Pero el azúcar es necesaria, lo malo es su exceso 

El azúcar en cantidades prudentes, suele ser considerada como el combustible del cerebro en lo que a cuestiones neurológicas respecta; y eso la hace necesaria para el cuerpo. Lo que se recomiendo en este caso es usarla de la manera más natural posible.

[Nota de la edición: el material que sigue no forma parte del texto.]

(** [str.isspace] on one code point: the table of [_PyUnicode_IsWhitespace]. *)
Definition isspace (c : char) : bool :=
  ((9 <=? c) && (c <=? 13) || (28 <=? c) && (c <=? 32)
   || (c =? 133) || (c =? 160) || (c =? 5760)
   || (8192 <=? c) && (c <=? 8202)
   || (c =? 8232) || (c =? 8233) || (c =? 8239) || (c =? 8287)
   || (c =? 12288))%N.

Fixpoint lstrip (s : str) : str :=
  match s with
  | [] => []
  | c :: s' => if isspace c then lstrip s' else s
  end.

Definition rstrip (s : str) : str := List.rev (lstrip (List.rev s)).

(** [s.strip()] with no argument *)
Definition strip (s : str) : str := rstrip (lstrip s).

(** *** Decimal rendering of an [int] *)

Definition digit_char (d : N) : char := (48 + d)%N.

Fixpoint digits_fuel (fuel : nat) (n : N) : str :=
  match fuel with
  | O => []
  | S fuel' =>
      if (n <? 10)%N then [digit_char n]
      else digits_fuel fuel' (n / 10) ++ [digit_char (n mod 10)]
  end.

(** A number has no more decimal digits than binary ones, so its binary
    size (plus one, for zero) is fuel enough; see [digits_fuel_enough]. *)
Definition digits (n : N) : str :=
  digits_fuel (S (N.to_nat (N.size n))) n.

(** [str(x)] for an [int], which is also what an empty presentation type
    in a format spec renders. *)
Definition int_to_str (x : Z) : str :=
  if (x <? 0)%Z then 45%N :: digits (Z.to_N (- x)) else digits (Z.to_N x).

(** The value a string of decimal digits denotes. *)
Definition digits_value (s : str) : N :=
  List.fold_left (fun acc c => (10 * acc + (c - 48))%N) s 0%N.

(** *** Format specs

    [f"{v:^{width}}"]: CPython's [calc_padding] / [calc_number_widths].
    The field is never narrower than the rendered value, and of the
    padding the left side gets the rounded-down half. *)
Definition format_center (width : Z) (s : str) : str :=
  let nchars := len s in
  let n_total := Z.max nchars width in
  let n_lpadding := ((n_total - nchars) / 2)%Z in
  let n_rpadding := (n_total - nchars - n_lpadding)%Z in
  str_mul [space] n_lpadding ++ s ++ str_mul [space] n_rpadding.

Definition format_int_center (width : Z) (x : Z) : str :=
  format_center width (int_to_str x).

(** The lines of a text, each ended by a newline (a last line may lack it). *)
Fixpoint lines (s : str) : list str :=
  match s with
  | [] => []
  | c :: s' =>
      if (c =? newline)%N then [] :: lines s'
      else match lines s' with
           | [] => [[c]]
           | l :: ls => (c :: l) :: ls
           end
  end.

End PyStr.
Import PyStr.

(** ** Exceptions, pure computations that may raise, and the process *)

Inductive exn : Type :=
| IndexError
| ValueError
| EOFError.

Module Res.

Definition res (A : Type) : Type := (A + exn)%type.

Definition ret (A : Type) (a : A) : res A := inl a.
Definition raise (A : Type) (e : exn) : res A := inr e.
Arguments raise {A} e.
Definition bind (A B : Type) (m : res A) (k : A -> res B) : res B :=
  match m with
  | inl a => k a
  | inr e => inr e
  end.

(** A generator expression consumed left to right: the first element that
    raises ends the loop. *)
Fixpoint mapM (A B : Type) (f : A -> res B) (l : list A) : res (list B) :=
  match l with
  | [] => ret []
  | a :: l' =>
      bind (f a) (fun b => bind (mapM f l') (fun bs => ret (b :: bs)))
  end.

End Res.

Record world : Type := World { stdin : str; stdout : str }.

Module IO.

Definition io (A : Type) : Type := world -> Res.res A * world.

Definition ret (A : Type) (a : A) : io A := fun w => (inl a, w).
Definition bind (A B : Type) (m : io A) (k : A -> io B) : io B :=
  fun w =>
    match m w with
    | (inl a, w') => k a w'
    | (inr e, w') => (inr e, w')
    end.
Definition lift (A : Type) (r : Res.res A) : io A := fun w => (r, w).

(** [print(s)]: the text and a newline go to standard output. *)
Definition print (s : str) : io unit :=
  fun w => (inl tt, World (stdin w) (stdout w ++ s ++ [newline])).

(** Split the pending input at its first newline. *)
Fixpoint read_line (s : str) : str * str :=
  match s with
  | [] => ([], [])
  | c :: s' =>
      if (c =? newline)%N then ([], s')
      else let '(l, rest) := read_line s' in (c :: l, rest)
  end.

(** [input(prompt)]: the prompt goes to standard output without a newline,
    one line is consumed and returned without its newline; end of input
    with nothing read raises [EOFError]. *)
Definition input (prompt : str) : io str :=
  fun w =>
    let out := stdout w ++ prompt in
    match stdin w with
    | [] => (inr EOFError, World [] out)
    | _ => let '(l, rest) := read_line (stdin w) in (inl l, World rest out)
    end.

End IO.

Declare Scope io_scope.
Delimit Scope io_scope with io.
Notation "x <- m ;; k" := (IO.bind m (fun x => k))
  (at level 61, m at next level, right associativity) : io_scope.
Notation "m ;; k" := (IO.bind m (fun _ => k))
  (at level 61, right associativity) : io_scope.

Declare Scope res_scope.
Delimit Scope res_scope with res.
Notation "x <- m ;; k" := (Res.bind m (fun x => k))
  (at level 61, m at next level, right associativity) : res_scope.

(** ** Sequences *)

Module PySeq.

(** [all(iterable)] *)
Definition all (l : list bool) : bool := List.forallb (fun b => b) l.

(** [len(range(start, stop, step))], as [compute_range_length] has it. *)
Definition range_length (start stop step : Z) : Z :=
  if (0 <? step)%Z then
    if (start <? stop)%Z then ((stop - start - 1) / step + 1)%Z else 0%Z
  else
    if (stop <? start)%Z then ((start - stop - 1) / (- step) + 1)%Z else 0%Z.

(** [list(range(start, stop, step))]; a zero step raises [ValueError]. *)
Definition range (start stop step : Z) : Res.res (list Z) :=
  if (step =? 0)%Z then Res.raise ValueError
  else
    Res.ret
      (List.map (fun k => (start + Z.of_nat k * step)%Z)
         (List.seq 0 (Z.to_nat (range_length start stop step)))).

(** [enumerate(l, start)] *)
Fixpoint enumerate_from (A : Type) (start : Z) (l : list A) : list (Z * A) :=
  match l with
  | [] => []
  | a :: l' => (start, a) :: enumerate_from (start + 1) l'
  end.

Definition enumerate (A : Type) (l : list A) : list (Z * A) :=
  enumerate_from 0 l.

(** [l[i]]: a negative index counts from the end; out of range raises. *)
Definition getitem (A : Type) (l : list A) (i : Z) : Res.res A :=
  let j := if (i <? 0)%Z then (i + len l)%Z else i in
  if (j <? 0)%Z then Res.raise IndexError
  else
    match List.nth_error l (Z.to_nat j) with
    | Some a => Res.ret a
    | None => Res.raise IndexError
    end.

End PySeq.
Import PySeq.

(** ** The program *)

Definition error_message : str :=
  lit "Error: Input must be a binary string containing only '0' and '1'.".

(** The validation test of the first [if], before its [not]. *)
Definition is_binary_string (binary_string : str) : bool :=
  all (List.map (fun bit => str_in bit (lit "01")) (iter_str binary_string)).

Definition print_binary_with_one_indices_reversed (binary_string : str)
  : IO.io unit :=
  (if negb (is_binary_string binary_string) then
     IO.print error_message ;;
     IO.ret tt
   else
     let width := 3%Z in
     let bits_line :=
       join [] (List.map (fun bit => format_center width bit)
                  (iter_str binary_string)) in
     IO.print bits_line ;;
     reversed_indices <- IO.lift (range (len binary_string - 1) (-1) (-1)) ;;
     indices_line <-
       IO.lift
         (parts <-
            Res.mapM
              (fun '(i, bit) =>
                 if str_eqb bit (lit "1") then
                   (x <- getitem reversed_indices i ;;
                    Res.ret (format_int_center width x))%res
                 else Res.ret (str_mul (lit " ") width))
              (enumerate (iter_str binary_string)) ;;
          Res.ret (join [] parts))%res ;;
     IO.print indices_line)%io.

«No podría tolerar una bajada extrema del mismo, cuando esto sucede, por ejemplo, al tener un periodo muy largo de ayuno (de azúcar), el cerebro tiene capacidad de obtenerlo por otras vías de los azúcares de reserva y el cerebro con su buenísima memoria fisiológica necesitará reponer esa glucosa y provocará una necesidad compulsiva de comer dulce de aprovechamiento rápido, es decir azúcar, o alimentos que contengan gran cantidad, como bollos, dulces, helados, chuches, etc. Si me acostumbro a tener azúcar por vía rápida, se pierde la tolerancia a poder buscarla de las reservas o de los alimentos que demoran más en librar la glucosa en sangre, y es así cómo se genera este círculo vicioso»; plantea la nutricionista Claudia Guerrico, del portal web antes mencionado.